------ Information shown ------

(* ===== verification/AudSafeHal.v ===== *)
(** * audio HAL: every call keeps the mutexes, the mode and the streams together *)

From S2P Require Import Prelude CLib Os Live Snd Mixer Pcm Codec VolumeConf CodecClient AudBp AudIface.
From S2P Require Import AudRing AudDevices AudDevTheorems AudEnv AudHw AudOut AudIn AudAdev AudLive AudCore.
From S2P Require Import AudSafe AudSafeOut AudSafeIn.

Section SafeHal.
Context {W : Type} `{OsOps W, MixOps W, PropOps W, FileOps W, SystemOps W, PropSetOps W, HalLibs W}.
Context `{HalConsts}.
Abbreviation S := (mach W hal_g).
Ltac hok := apply t_ret; intros ? ?; eapply at_ok_core; [eassumption|eauto using ok_standby_out, ok_standby_in].

(** *** Modes *)

(** Inside [adev_set_mode]: the mode is [m], the call flag [k]. *)
Definition call_flag (m : Z) : Z := if calling m then 1 else 0.
Definition changing (m k : Z) (g : hal_g) : Prop :=
  exists c, core_ok (co_set_in_call (call_flag m) c) /\ co_mode c = m /\ co_in_call c = k /\
    at_core (co_set_lock true c) g.

Lemma t_changing {A} m k (x : M S A) Q :
  (forall c, core_ok (co_set_in_call (call_flag m) c) -> co_mode c = m -> co_in_call c = k ->
     triple (at_core (co_set_lock true c)) x Q) -> triple (changing m k) x Q.
Proof. intros Hx g (c & H1' & H2' & H3' & Hg). by apply (Hx c). Qed.
Lemma t_changing_still {A B} m k (x : M S A) (y : A -> M S B) Q :
  (forall c, triple (at_core c) x (fun _ => at_core c)) ->
  (forall a, triple (changing m k) (y a) Q) -> triple (changing m k) (bind x y) Q.
Proof.
  intros Hx Hy. apply t_changing. intros c H1' H2' H3'. apply t_still; [done|]. intros a.
  eapply t_pre; [apply Hy|]. intros g Hg. by exists c.
Qed.
Lemma co_standby_out_call out v c : co_standby_out out (co_set_in_call v c) = co_set_in_call v (co_standby_out out c).
Proof. unfold co_standby_out. cbn. by destruct (co_outs c !! out) as [[l []]|]. Qed.
Lemma co_standby_in_call inn v c : co_standby_in inn (co_set_in_call v c) = co_set_in_call v (co_standby_in inn c).
Proof. unfold co_standby_in. cbn. by destruct (co_ins c !! inn) as [[l []]|]. Qed.
Lemma standby_out_kept out c : co_mode (co_standby_out out c) = co_mode c /\ co_in_call (co_standby_out out c) = co_in_call c.
Proof. unfold co_standby_out. by destruct (co_outs c !! out) as [[l []]|]. Qed.
Lemma standby_in_kept inn c : co_mode (co_standby_in inn c) = co_mode c /\ co_in_call (co_standby_in inn c) = co_in_call c.
Proof. unfold co_standby_in. by destruct (co_ins c !! inn) as [[l []]|]. Qed.

Lemma force_all_standby_t m k : triple (changing m k) (force_all_standby (W := W)) (fun _ => changing m k).
Proof.
  apply t_changing. intros c Hc Hm Hk. unfold force_all_standby. hstep. cbn [co_out co_set_lock].
  eapply t_bind with (R := fun _ => changing m k).
  { hstep; [apply t_ret; intros g Hg; by exists c|].
    apply t_lock_out; [intros sb E|exact (ok_open_out _ (co_out c) Hc)].
    hmove do_output_standby_t. apply t_end, t_release_standby_out; [done|]. apply t_ret. intros g Hg.
    rewrite co_standby_out_lock in Hg. exists (co_standby_out (co_out c) c).
    destruct (standby_out_kept (co_out c) c) as [-> ->]. split; [|done].
    rewrite <- co_standby_out_call. by apply ok_standby_out. }
  intros []. clear c Hc Hm Hk. apply t_changing. intros c Hc Hm Hk. hstep. cbn [co_in co_set_lock].
  hstep; [apply t_ret; intros g Hg; by exists c|].
  eapply t_mono; [apply force_in_standby_t; [exact (ok_open_in _ (co_in c) Hc)|exact (ok_open_out _ (co_out c) Hc)]|].
  intros a g Hg. exists (co_standby_in (co_in c) c). destruct (standby_in_kept (co_in c) c) as [-> ->].
  split; [|done]. rewrite <- co_standby_in_call. by apply ok_standby_in.
Qed.
Lemma set_in_call_t {B} m k k' (y : unit -> M S B) Q :
  triple (changing m k') (y tt) Q -> triple (changing m k) (bind (put_dev (set_ad_in_call k')) y) Q.
Proof.
  intros Hy. apply t_changing. intros c Hc Hm Hk. apply (t_put_dev _ _ (co_set_in_call k')); [done|intros ? []; by constructor|].
  eapply t_pre; [apply Hy|]. intros g Hg. by exists (co_set_in_call k' c).
Qed.
Lemma call_devices_core g : core_of (set_h_dev (call_devices (h_dev g)) g) = core_of g.
Proof. unfold call_devices. by case_match. Qed.
Lemma call_devices_ok g : dev_ok (devs_of g) -> dev_ok (devs_of (set_h_dev (call_devices (h_dev g)) g)).
Proof. intros []. unfold call_devices. case_match; by constructor. Qed.
Lemma end_call_t c : triple (at_core c) (end_call (W := W)) (fun _ => at_core c).
Proof. unfold end_call. apply t_end. hrun. hdone. Qed.

Lemma changing_volume m k v :
  triple (changing m k) (adev_set_voice_volume (W := W) v) (fun _ => changing m k).
Proof.
  apply t_end, t_changing_still; [intros; apply adev_set_voice_volume_t|]. intros a. by apply t_ret.
Qed.
Lemma changing_output m k : triple (changing m k) (select_output_device (W := W)) (fun _ => changing m k).
Proof. apply t_end, t_changing_still; [apply select_output_device_t|]. intros []. by apply t_ret. Qed.

(** Into a call and out of it. *)
Lemma select_call_t m k (d : sunxi_audio_device) :
  k = 0 \/ k = 1 ->
  triple (changing m k)
    (if calling m then
       if k =? 0 then
         force_all_standby ;;; put_dev call_devices ;;; start_call ;;; select_output_device ;;;
         adev_set_voice_volume (W := W) (ad_voice_volume d) ;;; put_dev (set_ad_in_call 1)
       else ret tt
     else
       if k =? 0 then ret tt
       else
         put_dev (set_ad_in_call 0) ;;; end_call ;;; force_all_standby ;;;
         select_output_device ;;; select_input_device) (fun _ => changing m (call_flag m)).
Proof.
  intros Hk. unfold call_flag. destruct (calling m) eqn:Ec.
  - destruct Hk as [-> | ->]; cbn [Z.eqb]; [|by apply t_ret].
    eapply t_bind; [apply force_all_standby_t|]. intros [].
    apply t_changing. intros c Hc Hm Hk'. apply (t_put_dev _ _ id); [apply call_devices_core|apply call_devices_ok|].
    apply t_pre with (P' := changing m 0); [|intros g Hg; by exists c]. apply t_ret_bind.
    eapply t_bind; [apply changing_output|]. intros []. eapply t_bind; [apply changing_volume|]. intros ?.
    apply t_end, set_in_call_t. by apply t_ret.
  - destruct Hk as [-> | ->]; cbn [Z.eqb]; [by apply t_ret|].
    apply set_in_call_t. apply t_changing_still; [apply end_call_t|]. intros [].
    eapply t_bind; [apply force_all_standby_t|]. intros [].
    eapply t_bind; [apply changing_output|]. intros [].
    apply t_end, t_changing_still; [apply select_input_device_t|]. intros []. by apply t_ret.
Qed.
Lemma select_mode_t m k :
  k = 0 \/ k = 1 -> triple (changing m k) (select_mode (W := W)) (fun _ => changing m (call_flag m)).
Proof.
  intros Hk. unfold select_mode. apply t_changing. intros c Hc Hm Hk'.
  apply t_dev. intros d _ Hmode Hcall _ _. cbn in Hmode, Hcall. cbv zeta. rewrite Hmode, Hcall, Hm, Hk'.
  apply t_pre with (P' := changing m k); [|intros g Hg; by exists c].
  eapply t_bind; [by apply select_call_t|]. intros [].
  eapply t_bind with (R := fun _ => changing m (call_flag m)).
  { hstep; [apply changing_output|by apply t_ret]. }
  intros []. hstep; [|by apply t_ret]. eapply t_bind; [apply force_all_standby_t|]. intros [].
  eapply t_bind; [apply changing_output|]. intros []. eapply t_bind; [apply changing_volume|]. intros ?. by apply t_ret.
Qed.
Lemma changing_done m g : changing m (call_flag m) g -> at_locked g.
Proof.
  intros (c & Hc & Hm & Hk & Hg). exists c. split; [|done]. destruct c. cbn in *. subst. done.
Qed.
Lemma adev_set_mode_t c m : core_ok c -> triple (at_core c) (adev_set_mode (W := W) m) (fun _ => at_ok).
Proof.
  intros Hc. unfold adev_set_mode. apply t_lock_dev; [apply Hc|]. hstep. cbn [co_mode co_set_lock].
  eapply t_bind with (R := fun _ => at_locked); [|intros []; apply t_locked_release; by apply t_ret].
  hstep; [apply t_ret; intros g Hg; by exists c|].
  apply (t_put_dev _ _ (co_set_mode m)); [done|intros ? []; by constructor|].
  apply t_pre with (P' := changing m (co_in_call c)).
  - eapply t_mono; [apply select_mode_t|intros []; apply changing_done].
    rewrite (ck_call _ Hc). case_match; auto.
  - intros g Hg. exists (co_set_mode m c). split; [|done]. by destruct Hc.
Qed.

(** *** The device *)

Lemma set_tty_t c m : core_ok c -> triple (at_core c) (set_tty (W := W) m) (fun _ => at_ok).
Proof.
  intros Hc. unfold set_tty. apply t_lock_dev; [apply Hc|]. hstep.
  eapply t_bind with (R := fun _ => at_core (co_set_lock true c)).
  { hstep; [hdone|]. hkeep. hstep; [|hdone]. hcall select_output_device_t. hcall adev_set_voice_volume_t. hdone. }
  intros []. apply t_end, t_unlock_dev. rewrite co_lock_id by apply Hc. hok.
Qed.
Lemma adev_set_parameters_t c kv : core_ok c -> triple (at_core c) (adev_set_parameters (W := W) kv) (fun _ => at_ok).
Proof.
  intros Hc. unfold adev_set_parameters. hstep. hstep. destruct a0 as [r value]. cbv zeta. hstep; [|hok].
  eapply t_bind with (R := fun _ => at_ok); [hstep; [by apply set_tty_t|hok]|]. intros [].
  clear c Hc. apply t_ok. intros c Hc. hstep. destruct a0 as [r' value'].
  eapply t_bind with (R := fun _ => at_core c).
  { hstep; [|hdone]. apply t_end. hkeep. hdone. }
  intros []. hstep. destruct a0 as [r'' value''].
  eapply t_bind with (R := fun _ => at_core c).
  { hstep; [|hdone]. apply t_devs; [apply set_audio_devices_active_live|by apply set_active_pc; left|]. intros _. hdone. }
  intros []. hstep. hok.
Qed.
Lemma dup_t c s : triple (at_core c) (dup (W := W) s) (fun _ => at_core c).
Proof. unfold dup, strdup. hrun. hdone. Qed.
Lemma dup_active_t c io : triple (at_core c) (dup_active (W := W) io) (fun _ => at_core c).
Proof.
  unfold dup_active. apply t_devs; [apply get_audio_devices_active_live| |].
  - apply pc_quiet. unfold get_audio_devices_active. repeat (apply quiet_bind; [auto with quiet|intros]). auto with quiet.
  - intros [? l]. apply dup_t.
Qed.
Lemma dup_devices_t c io : triple (at_core c) (dup_devices (W := W) io) (fun _ => at_core c).
Proof.
  unfold dup_devices. apply t_devs; [apply get_audio_devices_live|apply get_audio_devices_pc|].
  intros l. hstep. apply dup_t.
Qed.
Lemma adev_get_parameters_t c keys :
  triple (at_core c) (adev_get_parameters (W := W) keys) (fun _ => at_core c).
Proof.
  unfold adev_get_parameters, device_lists.
  repeat first [apply dup_t | apply dup_active_t | apply dup_devices_t | hstep].
Qed.

(** *** Opening *)

Definition core_zero : core := Core false 0 0 0 0 ∅ ∅.
(** While the cards are looked for. *)
Definition booting (P : dev_g -> Prop) (g : hal_g) : Prop := core_of g = core_zero /\ h_ins g = ∅ /\ P (devs_of g).
Lemma booting_devs {A} (P : dev_g -> Prop) (m : M (mach W dev_g) A) (Q : A -> dev_g -> Prop) :
  pc P m Q -> pc (booting P) (in_devs m) (fun a => booting (Q a)).
Proof.
  intros Hm s a s' (Hc & Hi & HP). unfold in_devs, zoom.
  destruct (m _) as [a' s1| |] eqn:E; [|done..]. intros [= <- <-]. split; [done|]. split; [done|].
  assert (HQ : Q a' (glob s1)) by (by eapply Hm, E). destruct s1 as [w h f [? ? ? ? ? ?]]. exact HQ.
Qed.
Lemma booted g : booting dev_ok g -> at_core core_zero g.
Proof. intros (Hc & Hi & Hd). split; [done|]. split; [done|]. rewrite Hi. apply map_Forall_empty. Qed.
Lemma default_route_t :
  triple (at_core core_zero) (default_route (W := W)) (fun _ => at_core core_zero).
Proof.
  unfold default_route. apply t_lock_dev; [done|].
  apply (t_put_dev _ _ (co_set_mode AUDIO_MODE_NORMAL)); [done|intros ? []; by constructor|]. hkeep. hkeep.
  eapply t_bind with (R := fun _ => at_core (co_set_lock true core_zero)).
  { hstep; [|hdone]. hstep. hkeep. apply init_ac100_t. }
  intros []. hcall select_output_device_t. hkeep. apply t_end, t_unlock_dev. by apply t_ret.
Qed.
Lemma pc_iface {A} c (m : M (mach W iface_g) A) : pc (at_core c) (in_iface m) (fun _ => at_core c).
Proof.
  intros s a s' [Hc Ht]. unfold in_iface, zoom. destruct (m _) as [a' s1| |]; [|done..]. by intros [= <- <-].
Qed.
Lemma zero_ok : AUDIO_MODE_MODE_FACTORY_TEST <> AUDIO_MODE_NORMAL -> core_ok core_zero.
Proof.
  intros Hf. constructor; [done|apply map_Forall_empty..| |by left|by left].
  unfold calling. change (co_mode core_zero) with AUDIO_MODE_NORMAL.
  destruct (Z.eqb_spec AUDIO_MODE_NORMAL AUDIO_MODE_MODE_FACTORY_TEST) as [E|]; [by destruct Hf|done].
Qed.

Lemma adev_open_pc name :
  AUDIO_MODE_MODE_FACTORY_TEST <> AUDIO_MODE_NORMAL ->
  pc (W := W) (fun g => g = hal_initial) (adev_open name) (fun r g => r = 0 -> at_ok g).
Proof.
  intros Hf. unfold adev_open. case_match; [by apply pc_ret|]. apply pc_quiet_bind; [auto with quiet|]. intros p.
  case_match; [by apply pc_ret|].
  eapply (pc_bind _ _ _ (fun _ => booting map_typed)).
  { apply pc_set_glob. intros g ->. split; [done|]. split; [done|]. vm_compute. repeat constructor. }
  intros []. eapply pc_bind; [eapply booting_devs, init_audio_devices_pc|]. intros [].
  eapply pc_bind; [eapply booting_devs, init_audio_devices_active_pc|]. intros [].
  apply pc_quiet_bind; [unfold get_dev; auto with quiet|]. intros card.
  apply pc_quiet_bind; [auto with quiet|]. intros mixer.
  eapply (pc_bind _ _ _ (fun _ => at_core core_zero)).
  { apply pc_set_glob. intros g Hg. by apply booted in Hg. }
  intros []. case_match.
  { apply pc_quiet_bind; [auto with quiet|]. intros _.
    eapply (pc_bind _ _ _ (fun _ _ => True)); [by apply pc_set_glob|]. intros []. by apply pc_ret. }
  eapply (pc_bind _ _ _ (fun _ => at_core core_zero)); [apply wpg_pc, default_route_t|]. intros [].
  eapply pc_bind; [apply pc_iface|]. intros ?. eapply pc_bind; [apply pc_iface|]. intros ?.
  apply pc_ret. intros g Hg _. by apply (at_ok_core core_zero), zero_ok.
Qed.
End SafeHal.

------

▶ **How to complete this task**: Beginning with the line that contains "eapply (pc_bind _ _ _ (fun _ => at_core core_zero));", return every line through the end of the data above, exactly as written.

▶ **Completed task**:
  eapply (pc_bind _ _ _ (fun _ => at_core core_zero)); [apply wpg_pc, default_route_t|]. intros [].
  eapply pc_bind; [apply pc_iface|]. intros ?. eapply pc_bind; [apply pc_iface|]. intros ?.
  apply pc_ret. intros g Hg _. by apply (at_ok_core core_zero), zero_ok.
Qed.
End SafeHal.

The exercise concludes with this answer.